PROMPT: Every line of the following records that includes "List" should be copied.

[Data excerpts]
(** ** Rule compilation *)

Section Compilation.
Context `{GoStd}.

(** What a successful compilation went through. *)
Lemma parseRedirectMatchLine_Ok line rd :
  parseRedirectMatchLine line = Ok rd →
  ∃ codeStr c pat,
    strings.Split (strings.TrimSpace line) " "
      = [codeStr; String c pat; target rd]
    ∧ firstNonDigit 0 codeStr = None
    ∧ strconv.Atoi codeStr = Some (code rd)
    ∧ regexp_Compile (String c pat) = Some (pattern rd)
    ∧ MatchString (pattern rd) (target rd) = false
    ∧ noRedirect rd = (code rd <=? 0)
    ∧ isRelativePattern rd = Ascii.eqb c "/".
Proof.
  unfold parseRedirectMatchLine.
  destruct (strings.Split _ _) as [|codeStr [|pat [|tgt [|x l]]]];
    try discriminate.
  destruct (firstNonDigit 0 codeStr) eqn:Hd; [discriminate|].
  destruct (strconv.Atoi codeStr) as [n|] eqn:Ha; [|discriminate].
  destruct (regexp_Compile pat) as [regex|] eqn:Hc; [|discriminate].
  destruct (MatchString regex tgt) eqn:Hm; [discriminate|].
  destruct pat as [|c pat]; [discriminate|].
  intros [= <-]. cbn. exists codeStr, c, pat. auto 10.
Qed.

(** A panic of rule compilation is [regexp.MustCompile] refusing the
    pattern, or the read of [pattern[0]] on an empty pattern that got
    past the loop check. *)
Lemma parseRedirectMatchLine_Panic line p :
  parseRedirectMatchLine line = Panic p →
  ∃ codeStr pat tgt,
    strings.Split (strings.TrimSpace line) " " = [codeStr; pat; tgt]
    ∧ ((p = PanicRegexpCompile pat ∧ regexp_Compile pat = None)
       ∨ (p = PanicIndexOutOfRange ∧ pat = EmptyString
          ∧ ∃ regex, regexp_Compile pat = Some regex
                     ∧ MatchString regex tgt = false)).
Proof.
  unfold parseRedirectMatchLine.
  destruct (strings.Split _ _) as [|codeStr [|pat [|tgt [|x l]]]];
    try discriminate.
  destruct (firstNonDigit 0 codeStr) eqn:Hd; [discriminate|].
  destruct (strconv.Atoi codeStr) as [n|] eqn:Ha; [|discriminate].
  destruct (regexp_Compile pat) as [regex|] eqn:Hc.
  - destruct (MatchString regex tgt) eqn:Hm; [discriminate|].
    destruct pat as [|c pat]; [|discriminate].
    intros [= <-]. exists codeStr, EmptyString, tgt.
    split; [reflexivity|]. right. eauto.
  - intros [= <-]. exists codeStr, pat, tgt. auto.
Qed.

Lemma parseLines_Ok lines rds :
  parseLines lines = Ok rds →
  Forall2 (λ line rd, parseRedirectMatchLine line = Ok rd) lines rds.
Proof.
  revert rds. induction lines as [|line lines IH]; intros rds.
  - intros [= <-]. constructor.
  - cbn [parseLines].
    destruct (parseRedirectMatchLine line) as [rd| |] eqn:Hl;
      try discriminate.
    destruct (parseLines lines) as [rs| |]; try discriminate.
    intros [= <-]. constructor; auto.
Qed.

Lemma New_Ok opts e :
  New opts = Ok e →
  parseLines (RedirectMatch opts) = Ok (redirects e)
  ∧ PrimarySubdomain (options e)
    = (if nonEmpty (PrimarySubdomain opts)
          && negb (strings.HasSuffix (PrimarySubdomain opts) ".")
       then PrimarySubdomain opts +:+ "."
       else PrimarySubdomain opts)
  ∧ domainValidator e
    = (λ root, negb (strings.HasSuffix root localhost)).
Proof.
  unfold New.
  destruct (parseLines (RedirectMatch opts)) as [rs| |]; try discriminate.
  intros [= <-]. cbn. auto.
Qed.

End Compilation.

Section CompilationClaims.
Context `{GoStd}.

(** C1 (loop check).  A line that reaches the loop check -- three
    tokens, a status code of digits, a pattern that compiles -- and
    whose compiled pattern matches the literal target fails with the
    loop-detected error; every rule that [parseRedirectMatchLine]
    returns has a pattern that does not match its target; and so has
    every rule of an engine that [New] returns: the invariant is
    established when the engine is built. *)
Theorem loop_check :
  (∀ line codeStr pat tgt n regex,
      strings.Split (strings.TrimSpace line) " " = [codeStr; pat; tgt] →
      firstNonDigit 0 codeStr = None →
      strconv.Atoi codeStr = Some n →
      regexp_Compile pat = Some regex →
      MatchString regex tgt = true →
      parseRedirectMatchLine line = Err (ErrLoopDetected pat tgt))
  ∧ (∀ line rd,
        parseRedirectMatchLine line = Ok rd →
        MatchString (pattern rd) (target rd) = false)
  ∧ (∀ opts e,
        New opts = Ok e →
        Forall (λ rd, MatchString (pattern rd) (target rd) = false)
          (redirects e)).
Proof.
  split; [|split].
  - intros line codeStr pat tgt n regex Hs Hd Ha Hc Hm.
    unfold parseRedirectMatchLine. rewrite Hs, Hd, Ha, Hc, Hm.
    reflexivity.
  - intros line rd Hok.
    apply parseRedirectMatchLine_Ok in Hok.
    destruct Hok as (? & ? & ? & _ & _ & _ & _ & Hm & _). exact Hm.
  - intros opts e Hnew.
    apply New_Ok in Hnew. destruct Hnew as [Hl _].
    apply parseLines_Ok in Hl.
    induction Hl as [|line rd lines rds Hrd _ IH]; constructor; auto.
    apply parseRedirectMatchLine_Ok in Hrd.
    destruct Hrd as (? & ? & ? & _ & _ & _ & _ & Hm & _). exact Hm.
Qed.

(** C6, amended (tokenization).  A line gets past tokenization exactly
    when, once the white space around it is trimmed, cutting it at
    every U+0020 byte gives three parts, that is when it holds exactly
    two such bytes; every other line fails with the invalid-line
    error. *)
Theorem tokenization line :
  let parts := strings.Split (strings.TrimSpace line) " " in
  (parseRedirectMatchLine line = Err (ErrInvalidLine line)
   ↔ List.length parts ≠ 3%nat)
  ∧ List.length parts = S (strings.count " " (strings.TrimSpace line)).
Proof.
  cbn zeta. split; [|apply StringFacts.Split_length].
  unfold parseRedirectMatchLine.
  destruct (strings.Split _ _) as [|codeStr [|pat [|tgt [|x l]]]];
    cbn [List.length]; try (split; [intros _; lia | reflexivity]).
  split; [|intros Hl; lia]. intros Hp. exfalso.
  destruct (firstNonDigit 0 codeStr); [discriminate|].
  destruct (strconv.Atoi codeStr); [|discriminate].
  destruct (regexp_Compile pat); [|discriminate].
  destruct (MatchString _ tgt); [discriminate|].
  destruct pat; discriminate.
Qed.

(** C10 (empty pattern).  Given that the empty pattern compiles to a
    regular expression matching every string, a line with an empty
    PATTERN token that reaches the loop check is rejected there, no
    line makes [parseRedirectMatchLine] read [pattern[0]] out of
    range, and the only panic left is [regexp.MustCompile] refusing
    the pattern: on every line whose pattern compiles the function
    returns a rule or an error. *)
Theorem empty_pattern_safe (re0 : Regexp) :
  regexp_Compile EmptyString = Some re0 →
  (∀ s, MatchString re0 s = true) →
  ∀ line,
    parseRedirectMatchLine line ≠ Panic PanicIndexOutOfRange
    ∧ (∀ codeStr tgt n,
          strings.Split (strings.TrimSpace line) " "
            = [codeStr; EmptyString; tgt] →
          firstNonDigit 0 codeStr = None →
          strconv.Atoi codeStr = Some n →
          parseRedirectMatchLine line
            = Err (ErrLoopDetected EmptyString tgt))
    ∧ (∀ p, parseRedirectMatchLine line = Panic p →
            ∃ codeStr pat tgt,
              strings.Split (strings.TrimSpace line) " "
                = [codeStr; pat; tgt]
              ∧ p = PanicRegexpCompile pat
              ∧ regexp_Compile pat = None)
    ∧ (∀ codeStr pat tgt regex,
          strings.Split (strings.TrimSpace line) " "
            = [codeStr; pat; tgt] →
          regexp_Compile pat = Some regex →
          (∃ rd, parseRedirectMatchLine line = Ok rd)
          ∨ (∃ e, parseRedirectMatchLine line = Err e)).
Proof.
  intros Hc0 Hall line.
  assert (Hoob : parseRedirectMatchLine line ≠ Panic PanicIndexOutOfRange).
  { intros Hp. apply parseRedirectMatchLine_Panic in Hp.
    destruct Hp as (codeStr & pat & tgt & _ & [[Hp _]|(_ & -> & Hre)]);
      [discriminate|].
    destruct Hre as (regex & Hre & Hm).
    rewrite Hc0 in Hre. injection Hre as <-.
    rewrite Hall in Hm. discriminate. }
  split; [exact Hoob|]. split; [|split].
  - intros codeStr tgt n Hs Hd Ha.
    unfold parseRedirectMatchLine. rewrite Hs, Hd, Ha, Hc0, Hall.
    reflexivity.
  - intros p Hp. pose proof Hp as Hp'.
    apply parseRedirectMatchLine_Panic in Hp'.
    destruct Hp' as (codeStr & pat & tgt & Hs & [[-> Hn]|(-> & _)]).
    + exists codeStr, pat, tgt. auto.
    + contradiction.
  - intros codeStr pat tgt regex Hs Hc.
    destruct (parseRedirectMatchLine line) as [rd|e|p] eqn:Hp; eauto.
    exfalso. pose proof Hp as Hp'.
    apply parseRedirectMatchLine_Panic in Hp'.
    destruct Hp' as (c' & p' & t' & Hs' & [[-> Hn]|(-> & _)]).
    + rewrite Hs in Hs'. injection Hs' as <- <- <-. congruence.
    + contradiction.
Qed.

WRITTEN SOLUTION:
   ↔ List.length parts ≠ 3%nat)
  ∧ List.length parts = S (strings.count " " (strings.TrimSpace line)).
    cbn [List.length]; try (split; [intros _; lia | reflexivity]).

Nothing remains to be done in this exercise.